– Je me demande bien où est Naruto, soupira Sakura tandis qu'elle et Sasuke descendaient l'allée centrale de Konoha, en direction de l'extérieur de ses murailles.
Elle avait fini sa journée à l'hôpital une heure plus tôt à peine, et celle-ci avait était plus calme que d'habitude. Elle voulait croire qu'il y avait une réelle tendance à la baisse et non une simple accalmie d'une journée, car il serait vraiment temps que les choses revinssent à la normale. Seul l'avenir le leur dirait. De leur côté, les chantiers avançaient rapidement ; certains bâtiments avaient déjà été entièrement reconstruits, et pour ceux qui ne l'étaient pas encore, les gravats avaient été dégagés et les sites sécurisés. Le champ de tentes s'était un peu désempli mais n'avait pas disparu pour autant. Cependant, ce n'était pas vers lui qu'ils se dirigeaient.

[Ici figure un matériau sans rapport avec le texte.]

(** The text that was received but not yet flushed when the user stops is
    not in the answer: the update that would have shown it is discarded with
    the generation it belongs to. *)
Theorem stop_discards_batch ms es clk :
  let ch := run t es (initial ms) in
  queue ch.2 = [] ->
  messages (drain clk (step t ch EvStop)).2 =
  updateLastAssistantMessage (messages ch.2) (fun m =>
    if isAssistantMessagePending m then completeAssistantMessage clk m else m).
Proof.
  intros ch Hq. pose proof (reachable_ok t ch (reachable_run t es _ (reach_init t ms))) as Hok.
  rewrite drain_slot. destruct (step_simulates t ch EvStop Hok) as [_ ->].
  destruct ch as [c h]. cbn [view slot_step]. unfold slot_of. simpl in *. by rewrite Hq.
Qed.
(** A source whose listeners act has the slot. *)
Lemma listening_slot c h i s :
  machine_ok (c, h) -> listening c i = Some s ->
  c_source c = Some i /\ phase (slot_of (c, h)) = Open (s_payload s) false.
Proof.
  intros Hok Hl. assert (Hi : c_source c = Some i).
  { destruct (decide (c_source c = Some i)); [done|]. by rewrite listening_stale in Hl. }
  split; [done|]. destruct (source_slot c h i Hok Hi) as (s' & _ & _ & Hl' & Hp & _). rewrite slot_phase, Hp.
  rewrite Hl in Hl'. by destruct (s_completed s'); simplify_eq.
Qed.

Lemma flush_flags s : requesting (flush s) = requesting s /\ streaming (flush s) = streaming s /\ shown (flush s) = shown s.
Proof. unfold flush. by destruct (_ && _). Qed.

(** When the stream of the request in progress says that it is done, the
    page stops generating and, once the queued updates have run, the last
    answer is final. *)
Theorem done_ends ms es clk i s :
  let ch := run t es (initial ms) in
  listening ch.1 i = Some s ->
  let ch' := drain clk (step t ch (EvMessage i (Some STREAM_DONE_MESSAGE))) in
  isGenerating ch' = false /\
  forall m, last (messages ch'.2) = Some m -> is_assistant m = true -> isAssistantMessageFinal m = true.
Proof.
  intros ch Hl. pose proof (reachable_ok t ch (reachable_run t es _ (reach_init t ms))) as Hok.
  destruct (step_simulates t ch (EvMessage i (Some STREAM_DONE_MESSAGE)) Hok) as [_ Hs].
  destruct ch as [c h]. cbn [fst] in Hl. destruct (listening_slot c h i s Hok Hl) as [Hi Hp].
  cbn [view] in Hs. rewrite bool_decide_eq_true_2 in Hs by done. unfold slot_step in Hs. rewrite Hp in Hs.
  change (isStreamDoneMessage _) with true in Hs. cbn iota in Hs.
  set (ch1 := step t (c, h) _) in *. cbv zeta. split.
  - rewrite drain_eq. unfold isGenerating. cbn [fst snd isRequesting set_messages].
    change (isStreaming ch1.1 || isRequesting ch1.2 = false).
    apply (f_equal (fun s => streaming s || requesting s)) in Hs. by destruct ch1.
  - rewrite drain_slot, Hs. unfold post. cbn [updates shown set_updates set_flags].
    rewrite fold_left_app. cbn [fold_left apply_update].
    intros m (m0 & Hm0 & ->)%update_last_result Ha.
    destruct (is_assistant m0) eqn:E0; [|by rewrite E0 in Ha].
    destruct (isAssistantMessageFinal m0) eqn:Ef; [done|]. by apply complete_final.
Qed.
End Ends.

(** * The text of a stream *)

Section Text.
Context (t : jstr -> jstr).

(** A chunk of content, as an event of the stream. *)
Definition delta_data (d : jstr) (data : option jstr) : Prop :=
  truthy d = true /\ isStreamDoneMessage (data ?? []) = false /\
  parseStreamMessageUpdates (data ?? []) = Some [Update content_chunk (JStr d)].

(** No run of chunks begins with the run before it: then every chunk is taken
    for new text. *)
Definition independent (ds : list jstr) : Prop :=
  forall l1 l2 l3 l4, ds = l1 ++ l2 ++ l3 ++ l4 -> concat l2 <> [] -> concat l3 <> [] ->
  starts_with (concat l2) (concat l3) = false.

(** The events of one stream while it delivers: chunks, the timer, React. *)
Inductive delivers (i : nat) : list event -> list jstr -> Prop :=
| del_nil : delivers i [] []
| del_chunk d data es ds : delta_data d data -> delivers i es ds -> delivers i (EvMessage i data :: es) (d :: ds)
| del_timer es ds : delivers i es ds -> delivers i (EvTimer :: es) ds
| del_run clk es ds : delivers i es ds -> delivers i (EvRun clk :: es) ds.

(** A pending answer without reasoning. *)
Definition plain_answer (m : Message) (text : jstr) : Prop :=
  is_assistant m = true /\ isAssistantMessagePending m = true /\ reasoning m = None /\ getMessageContent m = text.

(** The text so far is shown, queued or in the batch. *)
Definition text_so_far (p : ChatCompletionRequest) (ds : list jstr) (s : Slot) : Prop :=
  exists d0 dq db m,
    ds = d0 ++ concat dq ++ db /\ phase s = Open p false /\ buffer_reasoning s = [] /\
    buffer_content s = concat db /\ updates s = List.map (fun l => UChunks [] (concat l)) dq /\
    Forall (fun l => concat l <> []) dq /\ last (shown s) = Some m /\ plain_answer m (concat d0).

Lemma includes_app_l p u v : includes p (u ++ v) = false -> includes p u = false.
Proof.
  intros H. destruct (includes p u) eqn:E; [|done]. apply includes_true in E as (a & b & ->).
  assert (includes p ((a ++ p ++ b) ++ v) = true) as H'; [|congruence].
  apply includes_true. exists a, (b ++ v). by rewrite <-!app_assoc.
Qed.

Lemma update_content m text : getMessageContent (updateCurrentVersionContent m text) = text.
Proof. reflexivity. Qed.

Lemma plain_chunk clk m text c :
  plain_answer m text -> truthy c = true -> (text <> [] -> starts_with text c = false) ->
  includes think_open (text ++ c) = false ->
  plain_answer (applyStreamingChunk clk m content_chunk c) (text ++ c).
Proof.
  intros (Ha & Hp & Hr & Hc) Ht Hs Hn. unfold applyStreamingChunk.
  assert (has_status ERROR m = false) as ->.
  { unfold isAssistantMessagePending, has_status in *. destruct (status m) as [[]|]; done. }
  unfold getAppendableChunk. rewrite Hc.
  assert (negb (truthy text) || negb (starts_with text c) = true) as ->.
  { destruct text; [done|]. by rewrite Hs. }
  unfold processStreamingContent. rewrite Hc, Ht, Hr, Hn. cbn [is_some negb andb isReasoningStreaming
    with_reasoningStreaming nullish]. unfold completeReasoningTiming. simpl. rewrite Hr. done.
Qed.

Lemma plain_complete clk m text :
  plain_answer m text -> includes think_open text = false ->
  let m' := completeAssistantMessage clk m in
  getMessageContent m' = text /\ status m' = Some COMPLETE.
Proof.
  intros (Ha & Hp & Hr & Hc) Hn. split; [|apply complete_status].
  unfold completeAssistantMessage, finalizeMessage. rewrite Hc, Hn. cbn [opt_truthy nullish truthy]. rewrite Hr. simpl.
  unfold completeAssistantTiming. by destruct (negb _).
Qed.

Lemma plain_final m text : plain_answer m text -> isAssistantMessageFinal m = false.
Proof.
  intros (_ & H & _). unfold isAssistantMessagePending, isAssistantMessageFinal, has_status in *.
  by destruct (status m) as [[]|].
Qed.

Section Stream.
Context (all : list jstr) (Hind : independent all) (Hthink : includes think_open (concat all) = false).

(** What a run of chunks is to the text before it. *)
Lemma next_text l1 l2 l3 :
  all = l1 ++ l2 ++ l3 -> concat l2 <> [] -> concat l1 <> [] -> starts_with (concat l1) (concat l2) = false.
Proof. intros E H2 H1. by apply (Hind [] l1 l2 l3). Qed.

Lemma no_think l1 l2 : all = l1 ++ l2 -> includes think_open (concat l1) = false.
Proof. intros E. rewrite E, concat_app in Hthink. by eapply includes_app_l. Qed.

Lemma truthy_ne s : truthy s = true <-> s <> [].
Proof. by destruct s. Qed.

Lemma shown_chunk clk d0 l rest ms m :
  all = d0 ++ l ++ rest -> concat l <> [] -> last ms = Some m -> plain_answer m (concat d0) ->
  exists m', last (apply_update clk (UChunks [] (concat l)) ms) = Some m' /\ plain_answer m' (concat (d0 ++ l)).
Proof.
  intros E Hl Hm Hp. cbn [apply_update]. rewrite (update_last _ _ m) by done.
  pose proof Hp as (Ha & _). rewrite Ha. rewrite last_insert by (by intros ->).
  eexists; split; [done|]. unfold apply_chunks. cbn [truthy]. rewrite (proj2 (truthy_ne _) Hl), concat_app.
  apply plain_chunk; [done|by apply truthy_ne| |].
  - intros H0. by eapply next_text.
  - rewrite <-concat_app. apply (no_think _ rest). by rewrite <-app_assoc.
Qed.

(** All the queued chunks. *)
Lemma shown_chunks clk dq : forall d0 rest ms m,
  all = d0 ++ concat dq ++ rest -> Forall (fun l => concat l <> []) dq -> last ms = Some m ->
  plain_answer m (concat d0) ->
  exists m', last (fold_left (fun ms u => apply_update clk u ms) (List.map (fun l => UChunks [] (concat l)) dq) ms) = Some m' /\
    plain_answer m' (concat (d0 ++ concat dq)).
Proof.
  induction dq as [|l dq IH]; intros d0 rest ms m E Hq Hm Hp; [exists m; by rewrite app_nil_r|].
  apply Forall_cons in Hq as [Hl Hq]. cbn [List.map fold_left concat].
  destruct (shown_chunk clk d0 l (concat dq ++ rest) ms m) as (m' & Hm' & Hp'); [by rewrite E; simpl; rewrite <-!app_assoc|done..|].
  rewrite app_assoc. apply (IH (d0 ++ l) rest _ m'); [|done..]. rewrite E. simpl. by rewrite <-!app_assoc.
Qed.

Lemma flush_text p ds s : text_so_far p ds s -> text_so_far p ds (flush s).
Proof.
  intros (d0 & dq & db & m & E & Hp & Hr & Hb & Hu & Hq & Hm & Ha). unfold flush. rewrite Hr, Hb. cbn [truthy negb andb].
  destruct (truthy (concat db)) eqn:Et; cbn [negb].
  - exists d0, (dq ++ [db]), [], m. cbn [phase buffer_reasoning buffer_content updates shown post set_updates set_buffers].
    split_and!; try done.
    + by rewrite E, concat_app, app_nil_r; simpl; rewrite app_nil_r.
    + by rewrite Hu, map_app.
    + apply Forall_app; split; [done|]. constructor; [by apply truthy_ne|constructor].
  - exists d0, dq, db, m. done.
Qed.

Lemma receive_text p ds d rest s :
  text_so_far p ds s -> all = ds ++ d :: rest -> truthy d = true ->
  exists s', receive content_chunk (JStr d) s = (s', false) /\ text_so_far p (ds ++ [d]) s'.
Proof.
  intros (d0 & dq & db & m & E & Hp & Hr & Hb & Hu & Hq & Hm & Ha) Eall Hd. unfold receive, mergePendingStreamChunk.
  rewrite Hb. assert (Hmerge : (if negb (truthy (concat db)) then Some (jv_to_string (JStr d))
    else Some (if starts_with (concat db) d then d else concat db ++ d)) = Some (concat (db ++ [d]))).
  { rewrite concat_app. simpl. rewrite app_nil_r. destruct (concat db) eqn:Edb; [done|]. rewrite <-Edb. cbn [truthy negb].
    assert (Hne : concat db <> []) by congruence. apply truthy_ne in Hne. rewrite Hne. cbn [negb].
    assert (starts_with (concat db) d = false) as ->; [|done].
    pose proof (Hind (d0 ++ concat dq) db [d] rest) as Hi. simpl in Hi. rewrite app_nil_r in Hi.
    apply Hi; [by rewrite Eall, E, <-!app_assoc|by apply truthy_ne|by apply truthy_ne]. }
  cbv iota. rewrite Hmerge. eexists; split; [done|].
  exists d0, dq, (db ++ [d]), m; split_and!; try done; by rewrite E, <-!app_assoc.
Qed.

Lemma close_source_kept i c : c_source (closeActiveSource i c) = c_source c \/ c_source (closeActiveSource i c) = None.
Proof. unfold closeActiveSource. case_bool_decide; [by right|by left]. Qed.

Lemma error_source_kept i e code ch :
  c_source (handleError t i e code ch).1 = c_source ch.1 \/ c_source (handleError t i e code ch).1 = None.
Proof.
  destruct ch as [c h]. unfold handleError. destruct (listening c i); [|by left].
  destruct (handleStreamError _ _ _ _ _) as [h' []]; [by left|]. apply (close_source_kept i (complete_source i c)).
Qed.

Lemma message_source_kept i data ch :
  c_source (on_message t i data ch).1 = c_source ch.1 \/ c_source (on_message t i data ch).1 = None.
Proof.
  destruct ch as [c h]. unfold on_message. destruct (listening c i); [|by left].
  destruct (isStreamDoneMessage _); [apply (close_source_kept i (complete_source i c))|].
  destruct (parseStreamMessageUpdates _); [|apply error_source_kept].
  destruct (apply_updates _ _ _) as [h' []]; [apply (error_source_kept i _ _ (c, h'))|by left].
Qed.

Lemma open_source c h p b : phase (slot_of (c, h)) = Open p b -> c_source c <> None.
Proof.
  rewrite slot_phase. unfold phase_of, current_source. intros H E. rewrite E in H.
  destruct (find_waiting _ c); [done|]. by destruct (current_posted h).
Qed.

Lemma text_phase p ds s : text_so_far p ds s -> phase s = Open p false.
Proof. by intros (? & ? & ? & ? & _ & ? & _). Qed.

(** One chunk. *)
Lemma message_text i d data ch p before rest :
  machine_ok ch -> text_so_far p before (slot_of ch) -> c_source ch.1 = Some i -> delta_data d data ->
  all = before ++ d :: rest ->
  text_so_far p (before ++ [d]) (slot_of (step t ch (EvMessage i data))) /\
  c_source (step t ch (EvMessage i data)).1 = Some i.
Proof.
  intros Hok Ht Hi (Hd & Hdone & Hparse) E. destruct (step_simulates t ch (EvMessage i data) Hok) as [_ Hs].
  destruct (receive_text p before d rest (slot_of ch) Ht E Hd) as (s' & Hr & Ht').
  pose proof (text_phase _ _ _ Ht) as Hph. destruct ch as [c h]. cbn [fst view] in *.
  rewrite bool_decide_eq_true_2 in Hs by done. unfold slot_step in Hs. rewrite Hph, Hdone, Hparse in Hs.
  cbn [receive_all up_type up_chunk] in Hs. rewrite Hr in Hs. cbn iota in Hs. rewrite <-Hs in Ht'. split; [done|].
  destruct (message_source_kept i data (c, h)) as [H|H]; cbn [fst] in H; [cbn [step]; congruence|].
  apply text_phase in Ht'. cbn [step] in *. destruct (on_message t i data (c, h)) as [c' h']. cbn [fst] in *.
  by apply open_source in Ht'.
Qed.

(** The timer, and React. *)
Lemma timer_text ch p before :
  machine_ok ch -> text_so_far p before (slot_of ch) -> text_so_far p before (slot_of (step t ch EvTimer)).
Proof.
  intros Hok Ht. destruct (step_simulates t ch EvTimer Hok) as [_ Hs]. destruct ch as [c h]. cbn [view] in Hs.
  rewrite Hs. unfold slot_step. destruct (armed _); [by apply flush_text|done].
Qed.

Sasuke haussa les épaules.
– Il ne m'a pas dit où il allait. Tu voulais lui parler ?
– Non, fit-elle en secouant la tête en signe de dénégation. C'est juste que…
Elle ne finit pas sa phrase, incertaine quant à sa réponse. Pourquoi s'en préoccupait-elle autant, d'ailleurs ? Naruto était grand, et il s'était très bien occupé de lui depuis toujours – enfin, relativement. Il savait se débrouiller tout seul. Alors pourquoi cela lui faisait-il bizarre de ne pas le voir, même s'ils en avaient l'habitude ? Cela n'avait rien d'un drame. Son esprit ne se torturait pas autant pour l'Uchiha.
– Enfin, peu importe, reprit-elle en se forçant à s'extraire de ses pensées. Tu as raison.
– A propos de quoi ? fit Sasuke d'un ton neutre, un sourcil haussé.
– Comment ? Ah, tu n'as pas… ? Oh, tant pis !
La perplexité du jeune homme s'accrut à cette réponse, tandis que la jeune fille se perdait une fois encore dans ses songes.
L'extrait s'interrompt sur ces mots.